(** * Financial-NewsFeed: ingestion-to-digest pipeline

    A shallow embedding of the Python backend (rate limiter, deduplicator,
    normalizer, LLM provider base class, pipeline orchestrator) together
    with the properties stated about it.

    Conventions.
    - A Python [str] is a list of Unicode code points ([pystr]); [len] is
      [length] and the slice [s[:n]] is [firstn n s].
    - Exceptions are values of [exn]; a call that may raise returns an
      [outcome].
    - Wall-clock quantities (seconds) are exact rationals. *)

From Stdlib Require Import List String Ascii Bool Arith ZArith NArith QArith Qminmax Lia.
From Stdlib Require Import DecimalString PrimFloat Lqa.
Import ListNotations.

Close Scope Q_scope.
Set Implicit Arguments.

(* ================================================================== *)
(** * Python strings *)
(* ================================================================== *)

Definition codepoint := N.
Definition pystr := list codepoint.

(** [py "text"] is the Python literal ["text"] (ASCII literals only). *)
Definition py (s : string) : pystr :=
  List.map N_of_ascii (list_ascii_of_string s).

Fixpoint str_eqb (a b : pystr) : bool :=
  match a, b with
  | [], [] => true
  | x :: a', y :: b' => N.eqb x y && str_eqb a' b'
  | _, _ => false
  end.

(** [str(n)] for an [int]. *)
Definition str_of_Z (z : Z) : pystr := py (NilZero.string_of_int (Z.to_int z)).

(** [x in xs] for a list (or the key set of a dict) of strings. *)
Definition str_in (x : pystr) (xs : list pystr) : bool :=
  existsb (str_eqb x) xs.

(** Truth value of a string: non-empty. *)
Definition str_truthy (s : pystr) : bool :=
  match s with [] => false | _ => true end.

(** [Subseq l1 l2]: [l1] is [l2] with some elements left out (same
    elements, same relative order). *)
Inductive Subseq (A : Type) : list A -> list A -> Prop :=
| Subseq_nil : Subseq [] []
| Subseq_skip : forall (x : A) (l1 l2 : list A),
    Subseq l1 l2 -> Subseq l1 (x :: l2)
| Subseq_take : forall (x : A) (l1 l2 : list A),
    Subseq l1 l2 -> Subseq (x :: l1) (x :: l2).

(** Insertion-ordered dictionaries with string keys. *)
Section Dict.
Variable V : Type.

Definition dict := list (pystr * V).

Fixpoint dict_get (k : pystr) (d : dict) : option V :=
  match d with
  | [] => None
  | (k', v) :: d' => if str_eqb k k' then Some v else dict_get k d'
  end.

Definition dict_mem (k : pystr) (d : dict) : bool :=
  match dict_get k d with Some _ => true | None => false end.

(** [d[k] = v]: replaces in place, or appends a new key at the end. *)
Fixpoint dict_set (k : pystr) (v : V) (d : dict) : dict :=
  match d with
  | [] => [(k, v)]
  | (k', v') :: d' =>
      if str_eqb k k' then (k', v) :: d' else (k', v') :: dict_set k v d'
  end.

Definition dict_keys (d : dict) : list pystr := List.map fst d.
Definition dict_values (d : dict) : list V := List.map snd d.

End Dict.

(* ================================================================== *)
(** * Exceptions and outcomes *)
(* ================================================================== *)

(** [ValidationError] carries its line errors as (field, error type)
    pairs; the other exceptions carry their message. *)
Inductive exn : Type :=
| ValueError (msg : pystr)
| TypeError (msg : pystr)
| KeyError (msg : pystr)
| RuntimeError (msg : pystr)
| UnboundLocalError (name : pystr)
| AttributeError (msg : pystr)
| ValidationError (errors : list (pystr * pystr))
| AIAnalysisError (msg : pystr)
| RateLimitError (msg : pystr) (retry_after : option Q)
| HTTPStatusError (status_code : Z) (retry_after_header : option pystr)
| ConnectError (msg : pystr)
| TimeoutException (msg : pystr)
| OtherException (msg : pystr)
| CancelledError.

(** [except Exception] catches everything but [BaseException]-only
    classes (task cancellation). *)
Definition is_Exception (e : exn) : bool :=
  match e with CancelledError => false | _ => true end.

Definition is_ValidationError (e : exn) : bool :=
  match e with ValidationError _ => true | _ => false end.

Inductive outcome (A : Type) : Type :=
| Return (a : A)
| Raise (e : exn).
Arguments Return {A} a.
Arguments Raise {A} e.

(* ================================================================== *)
(** * utils/rate_limiter.py *)
(* ================================================================== *)

Module RateLimiter.

(** [_calculate_backoff(attempt, retry_after)], with the draw of
    [random.uniform(0.75, 1.25)] made explicit. *)
Definition _calculate_backoff
    (attempt : nat) (jitter : Q) (retry_after : option Q) : Q :=
  let base_wait := inject_Z (2 ^ Z.of_nat attempt) in
  let wait_time := (base_wait * jitter)%Q in
  let wait_time :=
    match retry_after with
    | Some ra => if Qeq_bool ra 0 then wait_time else Qmax wait_time ra
    | None => wait_time
    end in
  Qmin wait_time 60.

Section Execute.
(** Result type of the wrapped operation. *)
Variable T : Type.
(** [float(s)]: [None] when it raises [ValueError]. *)
Variable float_of_str : pystr -> option Q.
(** Names with a registered limiter ([self._limiters]). *)
Variable _limiters : list pystr.
(** Outcome of the [attempt]-th invocation of the wrapped operation. *)
Variable func : nat -> outcome T.
(** Jitter drawn in the [attempt]-th iteration. *)
Variable jitter : nat -> Q.

Definition _parse_retry_after (header : option pystr) : option Q :=
  match header with
  | Some retry_after =>
      if str_truthy retry_after then float_of_str retry_after else None
  | None => None
  end.

(** [acquire]: the token bucket only delays; an unknown API raises. *)
Definition acquire (api_name : pystr) : outcome unit :=
  if str_in api_name _limiters then Return tt
  else Raise (ValueError (py "Unknown API: " ++ api_name)).

Definition retryable_status (code : Z) : bool :=
  existsb (Z.eqb code) [500; 502; 503; 504]%Z.

Definition rate_limit_message (api_name : pystr) (max_retries : Z) : pystr :=
  py "Rate limit exceeded for " ++ api_name ++ py " after "
    ++ str_of_Z max_retries ++ py " retries".

(** One pass of the [for attempt in range(max_retries + 1)] loop over
    the remaining [todo] iterations.  The state is [last_error] and
    the list of performed sleeps (most recent last). *)
Fixpoint execute_loop (api_name : pystr) (max_retries : Z)
    (todo attempt : nat) (last_error : option exn) (sleeps : list Q)
    : outcome T * list Q :=
  match todo with
  | O =>
      match last_error with
      | Some e => (Raise e, sleeps)
      | None =>
          (Raise (RuntimeError (py "Unexpected state in rate limiter")),
           sleeps)
      end
  | S todo' =>
      match acquire api_name with
      | Raise e => (Raise e, sleeps)
      | Return _ =>
          match func attempt with
          | Return result => (Return result, sleeps)
          | Raise (HTTPStatusError code header as e) =>
              if (code =? 429)%Z then
                let retry_after := _parse_retry_after header in
                if (Z.of_nat attempt <? max_retries)%Z then
                  let wait_time :=
                    _calculate_backoff attempt (jitter attempt) retry_after in
                  execute_loop api_name max_retries todo' (S attempt)
                    (Some e) (sleeps ++ [wait_time])
                else
                  (Raise (RateLimitError
                            (rate_limit_message api_name max_retries)
                            retry_after), sleeps)
              else if retryable_status code then
                if (Z.of_nat attempt <? max_retries)%Z then
                  let wait_time :=
                    _calculate_backoff attempt (jitter attempt) None in
                  execute_loop api_name max_retries todo' (S attempt)
                    (Some e) (sleeps ++ [wait_time])
                else (Raise e, sleeps)
              else (Raise e, sleeps)
          | Raise (ConnectError _ as e) | Raise (TimeoutException _ as e) =>
              if (Z.of_nat attempt <? max_retries)%Z then
                let wait_time :=
                  _calculate_backoff attempt (jitter attempt) None in
                execute_loop api_name max_retries todo' (S attempt)
                  (Some e) (sleeps ++ [wait_time])
              else (Raise e, sleeps)
          | Raise e => (Raise e, sleeps)
          end
      end
  end.

Definition execute (api_name : pystr) (max_retries : Z)
    : outcome T * list Q :=
  execute_loop api_name max_retries
    (Z.to_nat (max_retries + 1)) 0 None [].

(** The Retry-After value handed to [_calculate_backoff] after the
    failure [r]: only a 429 response is read for one. *)
Definition backoff_hint (r : outcome T) : option Q :=
  match r with
  | Raise (HTTPStatusError code header) =>
      if (code =? 429)%Z then _parse_retry_after header else None
  | _ => None
  end.

(** The failures the middleware retries. *)
Definition retryable (r : outcome T) : bool :=
  match r with
  | Raise (HTTPStatusError code _) => (code =? 429)%Z || retryable_status code
  | Raise (ConnectError _) | Raise (TimeoutException _) => true
  | _ => false
  end.

(** What [execute] raises when the last permitted attempt fails with
    the retryable failure [r]. *)
Definition exhausted_error (api_name : pystr) (max_retries : Z)
    (r : outcome T) : outcome T :=
  match r with
  | Raise (HTTPStatusError code header) =>
      if (code =? 429)%Z then
        Raise (RateLimitError (rate_limit_message api_name max_retries)
                 (_parse_retry_after header))
      else r
  | _ => r
  end.
End Execute.

End RateLimiter.

(* ================================================================== *)
(** * Character classes and string operations *)
(* ================================================================== *)

Open Scope N_scope.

────

▸ Task details:
In the listing above, find the line with "Subseq l1 l2 -> Subseq (x" and the line with "Inductive exn : Type"; set down exactly those two lines and every line between them, nothing more.

▸ Reply:
    Subseq l1 l2 -> Subseq (x :: l1) (x :: l2).

(** Insertion-ordered dictionaries with string keys. *)
Section Dict.
Variable V : Type.

Definition dict := list (pystr * V).

Fixpoint dict_get (k : pystr) (d : dict) : option V :=
  match d with
  | [] => None
  | (k', v) :: d' => if str_eqb k k' then Some v else dict_get k d'
  end.

Definition dict_mem (k : pystr) (d : dict) : bool :=
  match dict_get k d with Some _ => true | None => false end.

(** [d[k] = v]: replaces in place, or appends a new key at the end. *)
Fixpoint dict_set (k : pystr) (v : V) (d : dict) : dict :=
  match d with
  | [] => [(k, v)]
  | (k', v') :: d' =>
      if str_eqb k k' then (k', v) :: d' else (k', v') :: dict_set k v d'
  end.

Definition dict_keys (d : dict) : list pystr := List.map fst d.
Definition dict_values (d : dict) : list V := List.map snd d.

End Dict.

(* ================================================================== *)
(** * Exceptions and outcomes *)
(* ================================================================== *)

(** [ValidationError] carries its line errors as (field, error type)
    pairs; the other exceptions carry their message. *)
Inductive exn : Type :=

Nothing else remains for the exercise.